Chaque année, à peu près à la même époque, je voudrais devenir anglais pour une soirée. La cause de cette étrange lubie est la retransmission sur la BBC de la Dernière Nuit des Proms, qui clôture traditionnellement la saison estivale des 'Concerts-Promenades'. Les 'Proms' existent depuis un siècle et sont une affaire tout ce qu'il y a de plus sérieuse. La programmation ne dévie que rarement de l'orthodoxie de la musique 'sérieuse' (pour employer une expression qui ne veut rien dire mais semble largement comprise) et les musiciens qui s'y succèdent sont en général de réputation mondiale, ce qui fait des Proms le plus grand festival de musique classique au monde.
Poutant, ce dernier concert de la saison est, surtout dans sa seconde moitié, indéniablement plus proche du concert rock que du concert classique. Le programme se termine par un enchaînement rituel d'oeuvres de compositeurs britanniques, oeuvres que le public connait absolument par coeur et chante avec entrain. Le Royal Albert Hall est envahi de drapeaux (majoritairement britanniques mais pas seulement) que les spectateurs agitent frénétiquement. Les spectateurs du parterre sont debout, déguisés en marins ou en chefs d'orchestre. Ils plient les genoux en rythme pendant les passages les plus taïaut-taïaut (Pompe et circonstances de Elgar) et se balancent dans une communion orgasmique de patriotisme goguenard durant les passages chantés (Jerusalem par exemple). Ils pleurent dans des grands mouchoirs disproportionnés pendant les moments tristes (la Fantasy on British Sea-Songs de Henry Wood contient un solo de violoncelle résolument lacrymal). Ils ponctuent les fins de phrase de coups de klaxon, lancent des serpentins, etc... L'ambiance est festive et leur enthousiasme terriblement communicatif, même quand on ne fait que les regarder bien tranquillement assis dans un fauteuil à plusieurs centaines de miles de là. Depuis quinze ans, j'ai dû ne louper qu'une fois la retransmission de 'The last night of the Proms' et, à chaque fois, j'ai passé la soirée avec un grand sourire béat sur les lèvres.
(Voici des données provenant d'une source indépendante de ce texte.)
(** ** Camera animation *)

Lemma eased_in_unit (p : R) : 0 <= p <= 1 -> 0 <= eased p <= 1.
Proof.
  intros H. unfold eased. destruct (Rlt_dec p (1 / 2)); nra.
Qed.

Lemma eased_mirror (p : R) : eased (1 - p) = 1 - eased p.
Proof.
  unfold eased.
  destruct (Rlt_dec (1 - p) (1 / 2)); destruct (Rlt_dec p (1 / 2)); try lra.
  assert (p = 1 / 2) by lra. subst p. lra.
Qed.

Lemma progress_in_unit (a : CameraAnimation) (now : Z) :
  (startTime a <= now)%Z -> 0 <= progress_at a now <= 1.
Proof.
  intros H. unfold progress_at, duration.
  assert (H0 : 0 <= IZR (now - startTime a)) by (apply IZR_le; lia).
  split.
  - apply Rmin_glb; lra.
  - apply Rmin_r.
Qed.

(** X19.  The factor that a run of the closure passes to its two
    [lerpVectors] calls never leaves the unit interval from the start time on,
    and the second half of the easing mirrors the first: what the closure
    writes to the camera position and to the look-at target lies between the
    start value and the destination, with no overshoot.  (What
    [controls.update()] then makes of the camera is not part of this.) *)
Theorem eased_progress_in_unit (a : CameraAnimation) (now : Z) :
  (startTime a <= now)%Z ->
  0 <= eased (progress_at a now) <= 1 /\
  (forall p, eased (1 - p) = 1 - eased p).
Proof.
  intros H. split; [| exact eased_mirror].
  apply eased_in_unit, progress_in_unit, H.
Qed.

Lemma eased_progress_in_unit_witness :
  0 <= eased (progress_at (mkAnimation (Vector3.mk 5 3 5) Vector3.zero
                                       (Vector3.mk 2 2 3) (Vector3.mk 0 0 1) 100) 600)
  <= 1.
Proof.
  destruct (eased_progress_in_unit
              (mkAnimation (Vector3.mk 5 3 5) Vector3.zero
                           (Vector3.mk 2 2 3) (Vector3.mk 0 0 1) 100) 600) as [H _].
  - simpl. lia.
  - exact H.
Defined.

Lemma asks_again_while_running (a : CameraAnimation) (now : Z) :
  (if Rlt_dec (progress_at a now) 1 then true else false)
  = (now <? startTime a + 1000)%Z.
Proof.
  unfold progress_at, duration.
  destruct (Z.ltb_spec now (startTime a + 1000)) as [Hlt | Hge].
  - assert (H : IZR (now - startTime a) < 1000) by (apply IZR_lt; lia).
    destruct (Rlt_dec _ 1) as [_ | N]; [reflexivity |].
    exfalso. apply N. eapply Rle_lt_trans; [apply Rmin_l | lra].
  - assert (H : 1000 <= IZR (now - startTime a)) by (apply IZR_le; lia).
    destruct (Rlt_dec _ 1) as [L | _]; [| reflexivity].
    exfalso. rewrite Rmin_right in L by lra. lra.
Qed.

Lemma run_frame_kept (now : Z) (pending : list CameraAnimation) (s : State) :
  snd (run_frame now pending s)
  = filter (fun a => (now <? startTime a + 1000)%Z) pending.
Proof.
  revert s. induction pending as [| a rest IH]; intros s; simpl; [reflexivity |].
  specialize (IH (set_camera
    (Vector3.lerpVectors (startPosition a) (anim_position a) (eased (progress_at a now)))
    (Vector3.lerpVectors (startTarget a) (anim_lookAt a) (eased (progress_at a now))) s)).
  destruct (run_frame now rest _) as [s2 kept]. simpl in *.
  rewrite asks_again_while_running, IH. reflexivity.
Qed.

Lemma run_frame_last (now : Z) (before : list CameraAnimation) (a : CameraAnimation)
      (s : State) :
  camera_position (fst (run_frame now (before ++ [a]) s))
  = Vector3.lerpVectors (startPosition a) (anim_position a) (eased (progress_at a now)) /\
  controls_target (fst (run_frame now (before ++ [a]) s))
  = Vector3.lerpVectors (startTarget a) (anim_lookAt a) (eased (progress_at a now)).
Proof.
  revert s. induction before as [| b before IH]; intros s; simpl.
  - split; reflexivity.
  - specialize (IH (set_camera
      (Vector3.lerpVectors (startPosition b) (anim_position b) (eased (progress_at b now)))
      (Vector3.lerpVectors (startTarget b) (anim_lookAt b) (eased (progress_at b now))) s)).
    destruct (run_frame now (before ++ [a]) _) as [s2 kept]. exact IH.
Qed.
Fixpoint replay (h : history) (d : Database) : Database :=
  match h with
  | [] => d
  | (o, fs) :: h' => replay h' (perform o d fs).1.2
  end.

(** The calls to the engine an operation makes when none of them fails:
    its queries and the commit. *)
Definition engine_calls (o : operation) : nat :=
  match o with
  | UpdateKnownUnfollowers _ _ _ => 3%nat
  | _ => 2%nat
  end.

(** The first fault that is due among the coming calls. *)
Fixpoint first_fault (fs : list (option fault)) : option fault :=
  match fs with
  | [] => None
  | Some f :: _ => Some f
  | None :: fs' => first_fault fs'
  end.

(** ** Predicates on the database *)

(** The rows of the pair (requesting user, monitored account). *)
Definition of_pair (u a : Z) (r : Unfollower.t) : Prop :=
  Unfollower.telegram_author_id r = u ∧ Unfollower.instagram_author_id r = a.

Definition has_settings (u : Z) (d : Database) : Prop :=
  ∃ r, r ∈ telegram_users d ∧ TelegramUser.telegram_id r = u.

Definition no_settings (u : Z) (d : Database) : Prop :=
  Forall (λ r, TelegramUser.telegram_id r ≠ u) (telegram_users d).

(** At most one settings row for each requesting user. *)
Definition unique_settings (d : Database) : Prop :=
  NoDup (map TelegramUser.telegram_id (telegram_users d)).

(** [d'] is [d] with [f] applied to the first settings row of [u], and
    nothing else changed. *)
Definition first_row_updated (u : Z) (f : TelegramUser.t → TelegramUser.t)
    (d d' : Database) : Prop :=
  ∃ l1 r l2,
    telegram_users d = l1 ++ r :: l2 ∧
    Forall (λ x, TelegramUser.telegram_id x ≠ u) l1 ∧
    TelegramUser.telegram_id r = u ∧
    d' = mkDatabase (unfollowers d) (unfollowers_next_id d)
                    (l1 ++ f r :: l2) (telegram_users_next_id d).
(** X13: making a layer or a result does not change what the layers that
    exist return.  For a layer of a consistent session,
    [get_labels_for_objects] gives the same answer before and after any of
    the constructors ran. *)
Theorem existing_layers_keep_their_labels (db : Session) (other : LabelLayer) (ids : list Z) :
  session_wf db → other ∈ label_layers db →
  (∀ cls mt labels color_map attrs out,
     out ∈ [LabelLayer_init cls mt labels attrs db;
            ScalarLabelLayer_init cls mt labels attrs db;
            SupervisedClassifierLabelLayer_init cls mt labels color_map attrs db;
            ContinuousLabelLayer_init cls mt labels attrs db] →
     get_labels_for_objects value feature_values_query other ids out.2 =
     get_labels_for_objects value feature_values_query other ids db) ∧
  (∀ mt attrs out, HeatmapLabelLayer_init mt attrs db = Ok out →
     get_labels_for_objects value feature_values_query other ids out.2 =
     get_labels_for_objects value feature_values_query other ids db) ∧
  (∀ tool_session layer name new_plots,
     get_labels_for_objects value feature_values_query other ids
       (Result_init tool_session layer name new_plots db).2 =
     get_labels_for_objects value feature_values_query other ids db).
Proof.
  intros Hwf Hother.
  assert (Hinit : ∀ cls mt labels attrs,
    get_labels_for_objects value feature_values_query other ids
      (LabelLayer_init cls mt labels attrs db).2 =
    get_labels_for_objects value feature_values_query other ids db).
  { intros. unfold get_labels_for_objects. rewrite LabelLayer_init_rows.
    destruct (String.eqb (type other) "HeatmapLabelLayer"); [done|].
    rewrite List.filter_app, (filter_none _ (map _ _)), app_nil_r; [done|].
    intros r Hr. apply in_map_iff in Hr as (kv & <- & _). simpl.
    apply andb_false_iff. right. apply Z.eqb_neq.
    pose proof (session_wf_layer_id db other Hwf Hother). lia. }
  split; [|split].
  - intros cls mt labels color_map attrs out Hout.
    repeat (apply elem_of_cons in Hout as [->|Hout]);
      [| | | | by apply elem_of_nil in Hout]; apply Hinit.
  - intros mt attrs out. unfold HeatmapLabelLayer_init.
    case_bool_decide; simpl; [|discriminate]. intros [= <-]. apply Hinit.
  - done.
Qed.

End LabelQueriesProofs.

Section LabelQueriesWitnesses.
Import Py ToolResult LabelQueries.

Lemma constructed_layer_returns_its_labels_witness :
  let out := ScalarLabelLayer_init "ScalarLabelLayer" 1 sample_labels ∅ empty_session in
  get_labels_for_objects Z sample_query out.1 [1] out.2 =
  Ok (Labels (filter (λ kv : Z * label, kv.1 ∈ [1]) sample_labels)).
Proof.
  apply (constructed_layer_returns_its_labels Z sample_query
           "ScalarLabelLayer" 1 sample_labels [] ∅ empty_session [1]).
  - discriminate.
  - apply session_wf_empty.
  - apply list_elem_of_further, list_elem_of_here.
Defined.

Lemma heatmap_layer_reads_feature_values_witness :
  let out := LabelLayer_init "HeatmapLabelLayer" 1 ∅ {[ "feature_id" := AInt 3 ]} empty_session in
  ∃ feature_id,
    ({[ "feature_id" := AInt 3 ]} : gmap string attr) !! "feature_id" = Some feature_id ∧
    get_labels_for_objects Z sample_query out.1 [1] out.2 =
      (rows ← sample_query feature_id [1]; Ok (FeatureValues (dict rows))) ∧
    label_layer_labels out.2 = label_layer_labels empty_session.
Proof.
  apply (heatmap_layer_reads_feature_values Z sample_query 1
           {[ "feature_id" := AInt 3 ]} empty_session).
  reflexivity.
Defined.

Lemma constructors_keep_references_valid_witness :
  (∀ cls mt labels color_map attrs out,
     out ∈ [LabelLayer_init cls mt labels attrs empty_session;
            ScalarLabelLayer_init cls mt labels attrs empty_session;
            SupervisedClassifierLabelLayer_init cls mt labels color_map attrs empty_session;
            ContinuousLabelLayer_init cls mt labels attrs empty_session] →
     session_wf out.2) ∧
  (∀ mt attrs out, HeatmapLabelLayer_init mt attrs empty_session = Ok out → session_wf out.2) ∧
  (∀ tool_session layer name new_plots,
     session_wf (Result_init tool_session layer name new_plots empty_session).2).
Proof.
  apply (constructors_keep_references_valid empty_session). apply session_wf_empty.
Defined.

Lemma existing_layers_keep_their_labels_witness :
  let first := LabelLayer_init "ContinuousLabelLayer" 1 sample_labels ∅ empty_session in
  get_labels_for_objects Z sample_query first.1 [1; 2]
    (Result_init (mkToolSession 1 "svm") first.1 None [] first.2).2 =
  get_labels_for_objects Z sample_query first.1 [1; 2] first.2.
Proof.
  apply (proj2 (proj2 (existing_layers_keep_their_labels Z sample_query
           (LabelLayer_init "ContinuousLabelLayer" 1 sample_labels ∅ empty_session).2
           (LabelLayer_init "ContinuousLabelLayer" 1 sample_labels ∅ empty_session).1
           [1; 2]
           (LabelLayer_init_wf _ _ _ _ _ session_wf_empty)
           (list_elem_of_here _ _)))).
Defined.

End LabelQueriesWitnesses.

(* ================================================================== *)
(** * Projects, module sources and job killing: proofs                 *)
(* ================================================================== *)

Section JtuiRequestsProofs.
Import Py Jtui JtuiRequests.

(** *** [os.path] *)

Lemma rfind_snoc (c x : ascii) (l : list ascii) :
  rfind c (l ++ [x]) = if Ascii.eqb x c then Z.of_nat (length l) else rfind c l.
Proof. unfold rfind. rewrite rfind_from_app. simpl. by rewrite Z.add_0_l. Qed.

(** [rfind] gives [-1] when the character is absent and the position of its
    last occurrence otherwise. *)
Lemma rfind_spec (c : ascii) (l : list ascii) :
  (rfind c l = -1 ∧ c ∉ l) ∨
  (∃ l1 l2, l = l1 ++ c :: l2 ∧ (c ∉ l2) ∧ rfind c l = Z.of_nat (length l1)).
Proof.
  induction l as [|x l IH] using rev_ind.
  - left. split; [done|apply not_elem_of_nil].
  - rewrite rfind_snoc. destruct (Ascii.eqb_spec x c) as [->|Hne].
    + right. exists l, []. split; [done|]. split; [apply not_elem_of_nil|done].
    + destruct IH as [[H1 H2]|(l1 & l2 & -> & H2 & H3)].
      * left. split; [done|]. rewrite elem_of_app, list_elem_of_singleton.
        intros [?|?]; [done|congruence].
      * right. exists l1, (l2 ++ [x]). rewrite <- app_assoc. split; [done|].
        split; [|done]. rewrite elem_of_app, list_elem_of_singleton.
        intros [?|?]; [done|congruence].
Qed.

(** A basename holds no slash. *)
Lemma basename_no_slash (p : string) : slash ∉ chars (os_path_basename p).
Proof.
  unfold os_path_basename. rewrite chars_str.
  destruct (rfind_spec slash (chars p)) as [[H1 H2]|(l1 & l2 & Heq & H2 & H3)].
  - by rewrite H1.
  - rewrite H3, Heq.
    replace (Z.to_nat (Z.of_nat (length l1) + 1)) with (length (l1 ++ [slash]))
      by (rewrite length_app; simpl; lia).
    by rewrite (cons_middle slash l1 l2), app_assoc, drop_app_length.
Qed.

(** The last slash of a path that is a directory prefix (empty, or ending in
    a slash) followed by a name without slash. *)
Lemma rfind_sep (pre rest : list ascii) :
  pre = [] ∨ (∃ d, pre = d ++ [slash]) → slash ∉ rest →
  rfind slash (pre ++ rest) = Z.of_nat (length pre) - 1.
Proof.
  intros [->|[d ->]] Hrest.
  - unfold rfind. simpl. by rewrite rfind_from_absent.
  - rewrite <- app_assoc. simpl. rewrite rfind_last by done.
    rewrite length_app. simpl. lia.
Qed.

Lemma basename_app (pre rest : list ascii) :
  pre = [] ∨ (∃ d, pre = d ++ [slash]) → slash ∉ rest →
  os_path_basename (str (pre ++ rest)) = str rest.
Proof.
  intros Hpre Hrest. unfold os_path_basename. rewrite chars_str, rfind_sep by done.
  replace (Z.to_nat (Z.of_nat (length pre) - 1 + 1)) with (length pre) by lia.
  by rewrite drop_app_length.
Qed.

(** [splitext] splits at the last dot when the name before it is more than
    dots. *)
Lemma splitext_split (pre b e : list ascii) :
  pre = [] ∨ (∃ d, pre = d ++ [slash]) →
  slash ∉ b → (∃ c, c ∈ b ∧ c ≠ dot) → dot ∉ e → slash ∉ e →
  os_path_splitext (str (pre ++ b ++ dot :: e)) = (str (pre ++ b), str (dot :: e)).
Proof.
  intros Hpre Hb (c & Hc & Hcdot) He Hes. unfold os_path_splitext. rewrite chars_str.
  rewrite rfind_sep; [|done|].
  2:{ rewrite elem_of_app, elem_of_cons. intros [?|[?|?]]; done. }
  rewrite (app_assoc pre b), rfind_last by done.
  destruct (Z.ltb_spec (Z.of_nat (length pre) - 1) (Z.of_nat (length (pre ++ b))))
    as [_|Hge]; [|rewrite length_app in Hge; lia].
  rewrite Nat2Z.id, take_app_length, drop_app_length.
  replace (Z.to_nat (Z.of_nat (length pre) - 1 + 1)) with (length pre) by lia.
  rewrite drop_app_length.
  assert (Hex : existsb (λ c, negb (Ascii.eqb c dot)) b = true).
  { apply existsb_exists. exists c. split; [by apply list_elem_of_In|].
    apply negb_true_iff. by apply Ascii.eqb_neq. }
  by rewrite Hex.
Qed.
(** The same holds of the per-call variant. *)
Lemma PerCall_Collect_twice_same_samples (e : Exporter) dial (reply : ListReply) p :
  sent (PerCall.Collect e dial reply (PerCall.Collect e dial reply p).2).2 =
  sent (PerCall.Collect e dial reply p).2 ++
  sent (effect (PerCall.Collect e dial reply)).
Proof.
  pose proof (PerCall_Collect_appends e dial reply) as H.
  rewrite (H (PerCall.Collect e dial reply p).2). reflexivity.
Qed.

(** C8. For the same list of containers the two variants end the same way and
    send samples with the same label values in the same order; every value
    of the per-call variant is 0, every value of the start-up variant is the
    ordinal of the record's state, which is at least 0.1: no two
    corresponding values agree, and the variants differ on any list that
    starts with a named record. *)
Theorem Collect_variants_differ_in_value_only :
  forall l (err : option error),
    let percall := PerCall.Collect NewExporter None (l, err) in
    let startup := Startup.Collect NewExporter (l, err) in
    result percall = result startup /\
    labelValues <$> sent (effect percall) = labelValues <$> sent (effect startup) /\
    Forall (fun m => val m = 0%float) (sent (effect percall)) /\
    Forall2 (fun m info => val m = GetContainerStateValue (State info))
            (sent (effect startup)) (served l) /\
    Forall2 (fun m0 m => val m0 <> val m /\ (0.1 <=? val m)%float = true)
            (sent (effect percall)) (sent (effect startup)) /\
    (forall state : string,
       (0.1 <=? GetContainerStateValue state)%float = true /\
       (0 =? GetContainerStateValue state)%float = false /\
       GetContainerStateValue state <> 0%float) /\
    sent (effect (PerCall.Collect NewExporter None (web :: l, err))) <>
    sent (effect (Startup.Collect NewExporter (web :: l, err))).
Proof.
  intros l err percall startup. subst percall startup.
  unfold result, effect.
  rewrite !PerCall_Collect_run, !Startup_Collect_run. cbn [fst snd sent start app].
  split; [reflexivity|]. split; [|split; [|split; [|split; [|split]]]].
  - rewrite <- !list_fmap_compose. reflexivity.
  - apply Forall_fmap, Forall_true. reflexivity.
  - apply Forall2_fmap_l, Forall_Forall2_diag, Forall_true. reflexivity.
  - apply Forall2_fmap, Forall_Forall2_diag, Forall_true. intros info. cbn.
    split.
    + intros H. symmetry in H. exact (GetContainerStateValue_nonzero _ H).
    + apply GetContainerStateValue_bounds.
  - intros state. split; [apply GetContainerStateValue_bounds|].
    split; [apply GetContainerStateValue_eqb_zero | apply GetContainerStateValue_nonzero].
  - intros H. apply (f_equal (fun ms => val <$> head ms)) in H.
    cbn in H. apply (inj Some) in H. symmetry in H.
    exact (GetContainerStateValue_nonzero _ H).
Qed.

(** A name that is not a '/' followed by some text does not start with '/'. *)
Lemma HasPrefix_slash_false (name : string) :
  (forall t : string, name <> "/" +:+ t) -> strings.HasPrefix name "/" = false.
Proof.
  intros Hno. destruct (strings.HasPrefix name "/") eqn:H; [|reflexivity].
  apply HasPrefix_app in H as [t Ht]. destruct (Hno t Ht).
Qed.
(** What the transaction does to the organization: the calls of
    [realm.save], the object in memory and the realm table. *)
Lemma transaction_realm user cleaned w0 r w1 :
  sponsorship_transaction ext user (mkSession user) cleaned w0 = (r, w1) →
  (org_type (realm_obj w0) = cd_organization_type cleaned →
     realm_saves (trace w1) = realm_saves (trace w0)
     ∧ realm_obj w1 = realm_obj w0
     ∧ (preserves realms
          (update_customer_sponsorship_status ext (mkSession user) true) →
        preserves realms (do_make_user_billing_admin ext user) →
        realms (db w1) = realms (db w0)))
  ∧ (org_type (realm_obj w0) ≠ cd_organization_type cleaned →
     store_accepts_request ext
       (new_sponsorship_request (realm_obj w0) user cleaned) = true →
     realm_saves (trace w1)
     = realm_saves (trace w0) ++ [(realm_id (realm_obj w0), ["org_type"])]
     ∧ (preserves realms
          (update_customer_sponsorship_status ext (mkSession user) true) →
        preserves realms (do_make_user_billing_admin ext user) →
        raised r = false →
        ∃ row,
          realms (db w0) !! realm_id (realm_obj w0) = Some row
          ∧ realms (db w1)
            = <[realm_id (realm_obj w0) :=
                  set_org_type (cd_organization_type cleaned) row]>
                (realms (db w0)))).
Proof.
  intros Hrun. split.
  - intros Heq. apply Z.eqb_eq in Heq.
    revert Hrun. unfold sponsorship_transaction, save_sponsorship_request.
    unfold_monad. cbn. rewrite Heq. cbn.
    destruct (store_accepts_request ext _); cbn.
    + destruct (update_customer_sponsorship_status ext _ _ _)
        as [[[]|e1] d1] eqn:H1; cbn.
      * destruct (do_make_user_billing_admin ext _ _) as [[[]|e2] d2] eqn:H2;
          cbn; intros; simplify_eq; cbn;
          (split; [unfold realm_saves; rewrite !omap_app; cbn;
                   by rewrite !app_nil_r|]);
          (split; [done|]); intros F1 F2;
          use_frame F1 H1; use_frame F2 H2; congruence.
      * intros; simplify_eq; cbn.
        (split; [unfold realm_saves; rewrite !omap_app; cbn;
                 by rewrite !app_nil_r|]).
        (split; [done|]); intros F1 _. use_frame F1 H1. congruence.
    + intros; simplify_eq; cbn.
      (split; [unfold realm_saves; rewrite !omap_app; cbn;
               by rewrite !app_nil_r|]). done.
  - intros Hne Hok. apply Z.eqb_neq in Hne.
    revert Hrun.
    unfold sponsorship_transaction, save_sponsorship_request, save_realm.
    unfold_monad. cbn. rewrite Hne, Hok. cbn.
    destruct (realms (db w0) !! realm_id (realm_obj w0)) as [row|] eqn:Hrow;
      cbn.
    + destruct (store_accepts_org_type ext _); cbn.
      * destruct (update_customer_sponsorship_status ext _ _ _)
          as [[[]|e1] d1] eqn:H1; cbn.
        -- destruct (do_make_user_billing_admin ext _ _)
             as [[[]|e2] d2] eqn:H2;
             cbn; intros; simplify_eq; cbn;
             (split; [unfold realm_saves; rewrite !omap_app; cbn;
                      by rewrite !app_nil_r|]);
             intros F1 F2 Hr; try discriminate Hr.
           use_frame F1 H1. use_frame F2 H2.
           exists row. split; [done|]. congruence.
        -- intros; simplify_eq; cbn.
           (split; [unfold realm_saves; rewrite !omap_app; cbn;
                    by rewrite !app_nil_r|]).
           intros _ _ Hr. discriminate Hr.
      * intros; simplify_eq; cbn.
        (split; [unfold realm_saves; rewrite !omap_app; cbn;
                 by rewrite !app_nil_r|]).
        intros _ _ Hr. discriminate Hr.
    + intros; simplify_eq; cbn.
      (split; [unfold realm_saves; rewrite !omap_app; cbn;
               by rewrite !app_nil_r|]).
      intros _ _ Hr. discriminate Hr.
Qed.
Pourtant, j'ai a priori beaucoup de mal avec le nationalisme et de voir tous ces gens agiter frénétiquement leurs drapeaux en reprenant en choeur non pas un, non pas deux, non pas trois, mais quatre (quasi-)hymnes nationaux (Land of Hope and Glory, Rule Britannia, Jerusalem et, évidemment, God Save the Queen) devrait a priori me rebuter. Pourtant, il n'en est rien, car ce qui est indéniablement une manifestation de patriotisme se fait dans une ambiance détendue et avec cette conscience aiguë de leur propre ridicule qui est la qualité que j'envie le plus aux Anglais. Chaque année, je me dis que, un jour, moi aussi j'irai à Hyde Park chanter Land of Hope and Glory sous la pluie, et je crois que je verserai même une petite larme de bonheur.
PS A : Attention de ne pas confondre les Proms anglais avec leur homonymes allemands ou néérlandais, qui ont tenté d'en recréer l'ambiance mais sans en comprendre l'esprit. On y entend Toto ou Meat Loaf au milieu de valses de Strauss et c'est à fuir.
PS B : On me confirme ce que je craignais confusément. Il n'y a pas grand-chose chez les jeunes anglais qui n'en veulent qui soit considéré comme plus ringard que les Proms. Comme quoi, la branchitude, c'est très surfait.